By Eve Tahmincioglu
Early proxy statement filings are providing a picture of CEO compensation trends that are strongly tied to performance, according to a new report.
In 2016, median CEO pay climbed to 5.5% from the previous year mainly as a result of increases in yearly incentive payouts and long-term incentives, according to a compensation report by Compensation Advisory Partners, known as CAP.
“The alignment between pay and performance will continue to be an area of interest,” explains Lauren Peek, Principal with CAP. “The early filers demonstrated an even stronger link between company performance and bonus payouts than in prior years.”
“Given the focus on goal-setting by both management and Compensation Committees,” she adds, “we would expect annual incentive payouts for calendar year-end companies to continue to demonstrate a strong pay and performance linkage based on company financial and operational results.”
Here are additional highlights from the findings:
- Performance: 2016 performance (based on Revenue growth, Pre-tax Income growth, EPS growth and 1-year TSR) was generally flat year over year.
- Annual Incentive Payout: Overall, median 2016 annual incentive payout was 104% of target which was consistent with 2015 results.
- Annual Incentive Plan Design: Profit-based growth, Revenue growth and Cash Flow growth are the most common measures used in the annual incentive plan. Companies typically use 2 – 4 metrics to ensure executives are focused on overall company performance.
- Long-Term Incentive (LTI) Design: Performance-based awards are the most prevalent LTI vehicle although stock options and time-based restricted stock are also commonly used but to a lesser extent.

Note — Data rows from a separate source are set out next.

(** A turn keeps the signals' disposition, a stop requested before it or by the signal, and the
    bound on the stops. *)
Lemma turn_spec profile s sleep_failed w :
  looping profile s -> 
  (forall i j, (i <= j)%nat -> mc_clock (sy_machine s) i <= mc_clock (sy_machine s) j) ->
  past_stops (mc_clock (sy_machine s) (mc_ticks (sy_machine s))) (sy_daemon s) ->
  let s' := (turn s sleep_failed w).1 in
  looping profile s' /\ mc_clock (sy_machine s') = mc_clock (sy_machine s) /\
  past_stops (mc_clock (sy_machine s) (mc_ticks (sy_machine s'))) (sy_daemon s') /\
  DaemonSignalLatch.disposition (sy_signals s') = DaemonSignalLatch.disposition (sy_signals s) /\
  (dm_stop_requested (sy_daemon s) = true \/
   (wu_signal w = true /\ DaemonSignalLatch.disposition (sy_signals s) = None) ->
   dm_stop_requested (sy_daemon s') = true).
Proof.
  intros Hl Hmono Hpast s'.
  destruct (turn_runs this scheduler_address profile s sleep_failed w Hl)
    as [Hl' (Hsig & Hc & Hn & Hlife & d1 & d2 & j & K1 & K1' & (pdos & domain & valid & Hlen & Hd2) & K3 & J1 & J2 & J3)].
  fold s' in Hsig, Hl', Hc, Hn, Hlife, K3, J3.
  destruct (observe_signal_spec s (wu_signal w)) as (S1 & S2 & S3). cbv zeta in *.
  destruct (process_past profile d1 pdos domain valid (mc_clock (sy_machine s) j) (mc_clock (sy_machine s) (S j)))
    as [P1 P2].
  { eapply daemon_for_keeps; [apply (proj1 K1)|apply Hl]. }
  { eapply keeps_past; [exact K1|]. eapply past_later; [|exact Hpast]. apply Hmono. lia. }
  rewrite <- Hd2 in P1, P2. split_and!; [done|done| |congruence|].
  - eapply keeps_past; [exact K3|]. eapply past_later; [|exact P1]. apply Hmono. lia.
  - intros Hstop. apply (kt_stop _ _ (proj2 K3)). rewrite P2. apply (kt_stop _ _ (proj2 K1')).
    destruct Hstop as [Hs|[Hw Hd]]; [by apply S1|by apply S2].
Qed.

(** ** The run *)

(** The wakeup in which the stop is asked for: by a client, or by SIGTERM with the latch in place. *)
Definition asks_stop (s : system L B) (w : wakeup) : Prop :=
  client_stop ∈ wu_clients w \/
  (wu_signal w = true /\ DaemonSignalLatch.disposition (sy_signals s) = None).

Lemma client_stop_requests profile os : forall d d' : RobotIoDaemon L,
  daemon_for profile d -> client_stop ∈ os -> client_steps d os = Some d' -> dm_stop_requested d' = true.
Proof.
  induction os as [|x os IH]; intros d d' Hf Hin Hs; [by apply not_elem_of_nil in Hin|]. cbn in Hs.
  apply bind_Some in Hs as (d1 & H1 & Hs). apply elem_of_cons in Hin as [<-|Hin].
  - apply client_steps_kept with (scheduler_address := scheduler_address) in Hs as [_ Hk].
    apply (kt_stop _ _ Hk). cbn in H1. injection H1 as <-. unfold request_stop.
    by rewrite (df_configured _ _ Hf).
  - eapply IH; [|done|exact Hs].
    apply client_step_kept with (scheduler_address := scheduler_address) in H1 as [Hk _].
    eapply daemon_for_keeps; [apply Hk|exact Hf].
Qed.

(** How the loop ends. *)
Definition ends_shut (o : RealtimeLoop.Outcomes) (p : progress (L := L) (B := B)) : Prop :=
  match p with
  | ended s' => shut_down (wind_down this scheduler_address master_address s' o)
  | going _ | broken => False
  end.

(** Between two turns of [run]: the daemon runs, and a complete shutdown has disabled every axis. *)
Record on_course (profile : RobotProfile) (s : system L B) : Prop := {
  oc_looping : looping profile s;
  oc_runs : dm_running (sy_daemon s) = true;
  oc_halted : halted (sy_daemon s);
  oc_past : past_stops (mc_clock (sy_machine s) (mc_ticks (sy_machine s))) (sy_daemon s) }.

Definition clock_runs (clock : nat -> Z) : Prop :=
  (forall i j, (i <= j)%nat -> clock i <= clock j) /\ (forall bound, exists k, bound <= clock k).

(** One wakeup: the loop is over, or goes on, with the stop requested if that wakeup asked for it. *)
Lemma run_loop_step profile o x s sleep_failed :
  on_course profile s -> (forall i j, (i <= j)%nat -> mc_clock (sy_machine s) i <= mc_clock (sy_machine s) j) ->
  (forall ws', ends_shut o (run_loop s sleep_failed (x :: ws'))) \/
  exists s1 sleep_failed1, (forall ws', run_loop s sleep_failed (x :: ws') = run_loop s1 sleep_failed1 ws') /\
    on_course profile s1 /\ mc_clock (sy_machine s1) = mc_clock (sy_machine s) /\
    (forall w', asks_stop s w' -> asks_stop s1 w') /\
    (asks_stop s x -> dm_stop_requested (sy_daemon s1) = true).
Proof.
  intros [Hl Hrun Hh Hpast] Hmono. cbn [run_loop]. rewrite Hrun. cbn [negb orb].
  destruct (dm_shutdown_complete (sy_daemon s)) eqn:Eend; [left; intros _; by eapply wind_down_shut|right].
  destruct (client_steps_defined scheduler_address (wu_clients x) (sy_daemon s) (lp_sound _ _ _ _ Hl)) as [d Ec]. rewrite Ec.
  apply client_steps_kept with (scheduler_address := scheduler_address) in Ec as Hk.
  assert (looping profile (set_daemon s d)) as Hl0 by (apply looping_daemon; [done|apply Hk]).
  destruct (turn_spec profile (set_daemon s d) sleep_failed x Hl0 Hmono) as (T1 & T2 & T3 & T4 & T5).
  { cbn. rewrite Nat.add_0_r. by eapply keeps_past. }
  destruct (turn_client this scheduler_address profile s sleep_failed x d Hl Hh Ec) as [T6 T7]. cbv zeta in *.
  destruct (turn (set_daemon s d) sleep_failed x) as [s1 sf1]. cbn [fst] in *.
  change (mc_clock (sy_machine (set_daemon s d))) with (mc_clock (sy_machine s)) in *.
  change (sy_signals (set_daemon s d)) with (sy_signals s) in *.
  exists s1, sf1. split_and!; try done.
  - split; [done|congruence|done|by rewrite T2].
  - intros w' [?|[? Hd]]; [by left|right; split; [done|]]. by rewrite T4.
  - intros [Hc|Hs]; apply T5; [left|by right]. cbn. eapply client_stop_requests; [apply Hl|exact Hc|exact Ec].
Qed.

(** The loop, from the wakeups before the request to the ones that the stop needs. *)
Lemma run_loop_session profile o w ws : forall s sleep_failed,
  on_course profile s -> clock_runs (mc_clock (sy_machine s)) -> asks_stop s w ->
  exists n, forall ws', (n <= length ws')%nat -> ends_shut o (run_loop s sleep_failed (ws ++ w :: ws')).
Proof.
  induction ws as [|x ws IH]; intros s sleep_failed Hl Hclock Hask; cbn [app].
  - destruct (run_loop_step profile o w s sleep_failed Hl (proj1 Hclock))
      as [He|(s1 & sf1 & Hr & [Hl1 Hr1 Hh1 Hp1] & Hc1 & _ & Hstop)]; [by exists 0%nat|].
    destruct (run_loop_ends this scheduler_address master_address profile s1 sf1 o Hl1 Hr1 Hh1 (Hstop Hask)
      ltac:(rewrite Hc1; apply Hclock) ltac:(rewrite Hc1; apply Hclock) Hp1) as [n Hn].
    exists n. intros ws' Hw. rewrite Hr. specialize (Hn ws' Hw). by destruct (run_loop s1 sf1 ws').
  - destruct (run_loop_step profile o x s sleep_failed Hl (proj1 Hclock))
      as [He|(s1 & sf1 & Hr & Hl1 & Hc1 & Ha & _)]; [exists 0%nat; intros ws' _; apply He|].
    destruct (IH s1 sf1 Hl1 ltac:(by rewrite Hc1) (Ha w Hask)) as [n Hn].
    exists n. intros ws' Hw. rewrite Hr. by apply Hn.
Qed.

(** [run] before the loop. *)
Lemma run_enters profile s o :
  started profile s -> mc_owner (sy_machine s) = 0 ->
  let s1 := (prepare_loop (set_machine s (set_owner (sy_machine s) (mc_thread (sy_machine s))) (sy_master s)) o).1 in
  let sleep_failed :=
    (prepare_loop (set_machine s (set_owner (sy_machine s) (mc_thread (sy_machine s))) (sy_master s)) o).2 in
  (forall ws, run this scheduler_address master_address s o ws =
    match run_loop s1 sleep_failed ws with
    | ended s' => ended (wind_down this scheduler_address master_address s' o)
    | r => r
    end) /\
  looping profile s1 /\ keeps (sy_daemon s) (sy_daemon s1) /\
  mc_clock (sy_machine s1) = mc_clock (sy_machine s) /\ mc_ticks (sy_machine s1) = mc_ticks (sy_machine s) /\
  sy_signals s1 = sy_signals s /\ dm_running (sy_daemon s1) = true /\
  dm_shutdown_complete (sy_daemon s1) = false.
Proof.
  intros Hs Hown. pose proof (li_running _ _ _ (sd_live _ _ Hs)) as Hrun. unfold run.
  rewrite Hown, Hrun. cbn [negb Z.eqb orb]. unfold prepare_loop.
  destruct (RealtimeLoop.prepare _ _ _ _) as [[[l rt] t] r]. cbv zeta. cbn [fst snd].
  split; [done|].
  match goal with |- context [set_daemon ?s0 ?d] => assert (keeps (sy_daemon s) d) as Hk;
    [|pose proof (started_looping profile s d Hs (proj1 Hk)) as [G1 [O1 O2 O3 O4] G3 G4 G5 G6]] end.
  { etransitivity; [apply loop_kept|]. destruct r; [apply set_timing_kept|].
    etransitivity; [apply set_timing_kept|apply stop_now_kept]. }
  split; [split; try done; by split|]. split; [done|]. split; [done|]. split; [cbn; lia|]. split; [done|].
  split; [etransitivity; [exact (kl_running _ _ _ (proj1 Hk))|exact Hrun]|].
  etransitivity; [exact (kt_complete _ _ (proj2 Hk))|apply Hs].
Qed.

(** The loop of a started daemon, whenever it ends, leaves a daemon that shuts down. *)
Lemma run_loop_shut profile o ws : forall s sleep_failed,
  on_course profile s -> (forall i j, (i <= j)%nat -> mc_clock (sy_machine s) i <= mc_clock (sy_machine s) j) ->
  match run_loop s sleep_failed ws with
  | ended s' => shut_down (wind_down this scheduler_address master_address s' o)
  | going _ => True
  | broken => False
  end.
Proof.
  induction ws as [|x ws IH]; intros s sleep_failed Hl Hmono.
  - cbn [run_loop]. destruct (_ || _) eqn:Eend; [|done]. destruct Hl as [Hl Hrun Hh _].
    rewrite Hrun in Eend. by eapply wind_down_shut.
  - destruct (run_loop_step profile o x s sleep_failed Hl Hmono) as [He|(s1 & sf1 & -> & Hl1 & Hc1 & _)].
    + specialize (He ws). by destruct (run_loop s sleep_failed (x :: ws)).
    + apply IH; [done|by rewrite Hc1].
Qed.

Most companies use relative TSR as an LTI metric although we expect its use to plateau as proxy advisory firms like ISS begin to use financial performance in their pay-for-performance assessment.
CAP reviewed executive compensation pay levels and trends at 50 companies (Early Filers) that filed their most recent proxy statement between November 2016 and January 2017 (fiscal year ends from July 2016 to October 2016; 35 companies have September 30 fiscal year ends). Industry sectors reviewed include: Consumer Discretionary, Consumer Staples, Financials, Health Care, Industrials, Information Technology and Materials.